Furthermore the message itself is often not code reviewed but should be.
Perhaps we can simply get in the habit of adding a JIRA comment (or GH code
review) what we propose the category & issue summary should be.
Here is my attempt at a definition for _some_ of these categories. I don't
pretend to think we all agree 100% but it's up for discussion:
========
* New Features: A user-visible new capability. Usually opt-in.

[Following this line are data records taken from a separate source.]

(** [b] is [a], or [a] is a navigation and [b] is [a] with at most three
    expected elements attached. *)
Definition looked_ahead (a b : Action) : Prop :=
  match a with
  | Recorded r =>
      if bool_decide (type r = navigation) then
        exists expected : list ExpectedElement,
          (length expected <= 3)%nat
          /\ b = Recorded
                   {| type := type r; timestamp := timestamp r;
                      selector := selector r; element := element r;
                      url := url r; value := value r; key := key r;
                      strategy := strategy r; timeout := timeout r;
                      expectedElements := Some expected |}
      else b = a
  | FormSequence _ _ _ => b = a
  end.

(** The sub-actions whose [order] in the form sort is [k]. *)
Definition of_order (k : Z) (l : list ActionRecord) : list ActionRecord :=
  filter (fun r => order (type r) = k) l.

End Stages.

Module StageExamples.

Import ActionParser.

(** An element with the given tag and [type] attribute, inside the form
    with id [form_id]. *)
Definition form_element (tag ty form_id : string) : Element :=
  {| tagName := Some tag; id := None; name := None; textContent := None;
     attributes := Some (<["type" := ty]> ∅);
     parent := Some (mkElementParent (Some "form") (Some form_id) None) |}.

(** An action of kind [k] at time [t] on [e], located by [p]. *)
Definition on_element (k : ActionKind) (t : Z) (p : string) (e : Element)
    (v : option string) : ActionRecord :=
  {| type := k; timestamp := t;
     selector := Some (ParserExamples.selector_of p);
     element := Some e; url := None; value := v; key := None;
     strategy := None; timeout := None; expectedElements := None |}.

Definition enter_user : ActionRecord :=
  on_element input 1000 "#user" (form_element "input" "text" "login")
    (Some "alice").

Definition enter_pass : ActionRecord :=
  on_element input 2000 "#pass" (form_element "input" "password" "login")
    (Some "secret").

Definition click_submit : ActionRecord :=
  on_element click 3000 "#submit" (form_element "button" "submit" "login") None.

(** Open the login page, fill the two fields, submit. *)
Definition login_recording : list ActionRecord :=
  [ParserExamples.nav_login; enter_user; enter_pass; click_submit].

(** The click recorded before the fields it submits. *)
Definition click_first : list ActionRecord :=
  [click_submit; enter_user; enter_pass].

(** The composite the grouping stage builds for the login form. *)
Definition login_form : Action :=
  FormSequence [enter_user; enter_pass; click_submit] 1000
    "Fill form with 2 fields and submit".

End StageExamples.

(** ** Page-object methods ([generateMethods] and its helpers,
    [action-parser.js]) *)

Module PageObjectMethods.

Import Js ActionParser.

(** *** Case conversion *)

Definition to_upper (c : ascii) : ascii :=
  if Regex.lower c then ascii_of_nat (nat_of_ascii c - 32) else c.

(** One pass of [str.replace(/(?:^\w|[A-Z]|\b\w)/g, callback)].  A match
    is one character: an upper-case letter, or a word character that
    starts the string or follows a character that is not a word
    character.  [callback first c] is what replaces the match [c];
    [first] says that the match is at index 0.  [prev] is the character
    before the current position. *)
Fixpoint replace_word_starts (callback : bool -> ascii -> ascii)
    (prev : option ascii) (s : string) : string :=
  match s with
  | EmptyString => EmptyString
  | String c s' =>
      let matched :=
        Regex.upper c
        || (Regex.word c
            && match prev with
               | None => true
               | Some p => negb (Regex.word p)
               end) in
      String (if matched then callback (bool_decide (prev = None)) c else c)
             (replace_word_starts callback (Some c) s')
  end.

(** [str.replace(/\s+/g, '')] *)
Fixpoint remove_spaces (s : string) : string :=
  match s with
  | EmptyString => EmptyString
  | String c s' =>
      if SelectorGenerator.is_space c then remove_spaces s'
      else String c (remove_spaces s')
  end.

Definition toCamelCase (str : string) : string :=
  remove_spaces
    (replace_word_starts
       (fun first word => if first then Regex.to_lower word else to_upper word)
       None str).

Definition toPascalCase (str : string) : string :=
  remove_spaces (replace_word_starts (fun _ word => to_upper word) None str).

Definition is_letter (c : ascii) : bool := Regex.upper c || Regex.lower c.

(** [str.replace(/[^a-zA-Z]/g, '')] *)
Fixpoint letters_only (s : string) : string :=
  match s with
  | EmptyString => EmptyString
  | String c s' =>
      if is_letter c then String c (letters_only s') else letters_only s'
  end.

(** *** Method synthesis *)

(** An entry of [parameters]. *)
Record Param : Type := mkParam {
  p_name : string;
  p_type : string;
  p_description : string;
  p_defaultValue : string
}.

(** The object returned by [createPageObjectMethod]. *)
Record Method : Type := mkMethod {
  m_name : string;
  m_parameters : list Param;
  m_body : string;
  m_jsdoc : string;
  m_actions : nat;
  m_isAsync : bool
}.

Definition generateParameterName (action : ActionRecord) (suffix : string)
  : string :=
  if truthy (element_prop action name) then
    toCamelCase (show (element_prop action name) +:+ suffix)
  else if truthy (element_prop action id) then
    toCamelCase (show (element_prop action id) +:+ suffix)
  else "value" +:+ suffix.

(** The loop state of [generateMethodParameters]: [params] and the set
    [paramNames]. *)
Definition ParamState : Type := (list Param * gset string)%type.

(** The [push]/[add] guarded by [!paramNames.has(paramName)]. *)
Definition add_parameter (p : Param) (st : ParamState) : ParamState :=
  if bool_decide (p_name p ∈ snd st) then st
  else (fst st ++ [p], {[p_name p]} ∪ snd st).

(** One iteration of the loop of [generateMethodParameters]. *)
Definition parameter_step (st : ParamState) (action : Action) : ParamState :=
  match action with
  | FormSequence _ _ _ => st
  | Recorded r =>
      let st1 :=
        if bool_decide (type r = input) && truthy (value r) then
          add_parameter
            {| p_name := generateParameterName r EmptyString;
               p_type := "string";
               p_description :=
                 "Text to enter in " +:+ or_else (element_prop r name) "field";
               p_defaultValue := show (value r) |}
            st
        else st in
      if bool_decide (type r = select) && truthy (value r) then
        add_parameter
          {| p_name := generateParameterName r "option";
             p_type := "string";
             p_description := "Option to select";
             p_defaultValue := show (value r) |}
          st1
      else st1
  end.

Definition generateMethodParameters (actions : list Action) : list Param :=
  fst (foldl parameter_step ([], ∅) actions).

(** [[...new Set(l)]]: the first occurrences, in order. *)
Fixpoint distinct (seen : list string) (l : list string) : list string :=
  match l with
  | [] => []
  | x :: rest =>
      if bool_decide (x ∈ seen) then distinct seen rest
      else x :: distinct (x :: seen) rest
  end.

* Improvements: A user-visible improvement to an existing capability that
somehow expands its ability or that which improves the behavior. Not a
refactoring, not an optimization.
* Optimizations: Something is now more efficient. Usually automatic (not
opt-in).
* Other: Anything else: Refactorings, tests, build, docs, etc. And adding
log statements.
========
I recommend the following changes to Lucene 8.5:
These are "Improvements" that I think are better categorized as
"Optimizations"
* LUCENE-9211: Add compression for Binary doc value fields. (Mark Harwood)
* LUCENE-4702: Better compression of terms dictionaries. (Adrien Grand)
* LUCENE-9228: Sort dvUpdates in the term order before applying if they all
update a
single field to the same value. This optimization can reduce the flush
time by around
20% for the docValues update user cases. (Nhat Nguyen, Adrien Grand,
Simon Willnauer)
* LUCENE-9245: Reduce AutomatonTermsEnum memory usage. (Bruno Roustant,
Robert Muir)
* LUCENE-9237: Faster UniformSplit intersect TermsEnum. (Bruno Roustant)
These "Improvements" I think are better categorized as "Other":
* LUCENE-9109: Backport some changes from master (except StackWalker) to
improve
TestSecurityManager (Uwe Schindler)
* LUCENE-9110: Backport refactored stack analysis in tests to use
generalized
LuceneTestCase methods (Uwe Schindler)
* LUCENE-9141: Simplify LatLonShapeXQuery API by adding a new abstract
class called LatLonGeometry. Queries are
executed with input objects that extend such interface. (Ignacio Vera)
* LUCENE-9194: Simplify XYShapeXQuery API by adding a new abstract class
called XYGeometry. Queries are
executed with input objects that extend such interface. (Ignacio Vera)
Maybe this "Other" item should be "Optimization"? (not sure):
* LUCENE-9068: FuzzyQuery builds its Automaton up-front (Alan Woodward,
Mike Drob)
Solr:
"New Features" that maybe should be "Improvements":
* SOLR-13892: New "top-level" docValues join implementation (Jason
Gerlowski, Joel Bernstein)
* SOLR-14242: HdfsDirectory now supports indexing geo-points, ranges or
shapes. (Adrien Grand)
"Improvements" that maybe should be "Optimizations":
* SOLR-13808: filter in BoolQParser and {"bool":{"filter":..}} in Query DSL
are cached by default (Mikhail Khludnev)
"Improvements" that maybe should be "Other":
* SOLR-14114: Add WARN to Solr log that embedded ZK is not supported in
production (janhoy)
Thoughts?
~ David Smiley
Apache Lucene/Solr Search Developer
http://www.linkedin.com/in/davidwsmiley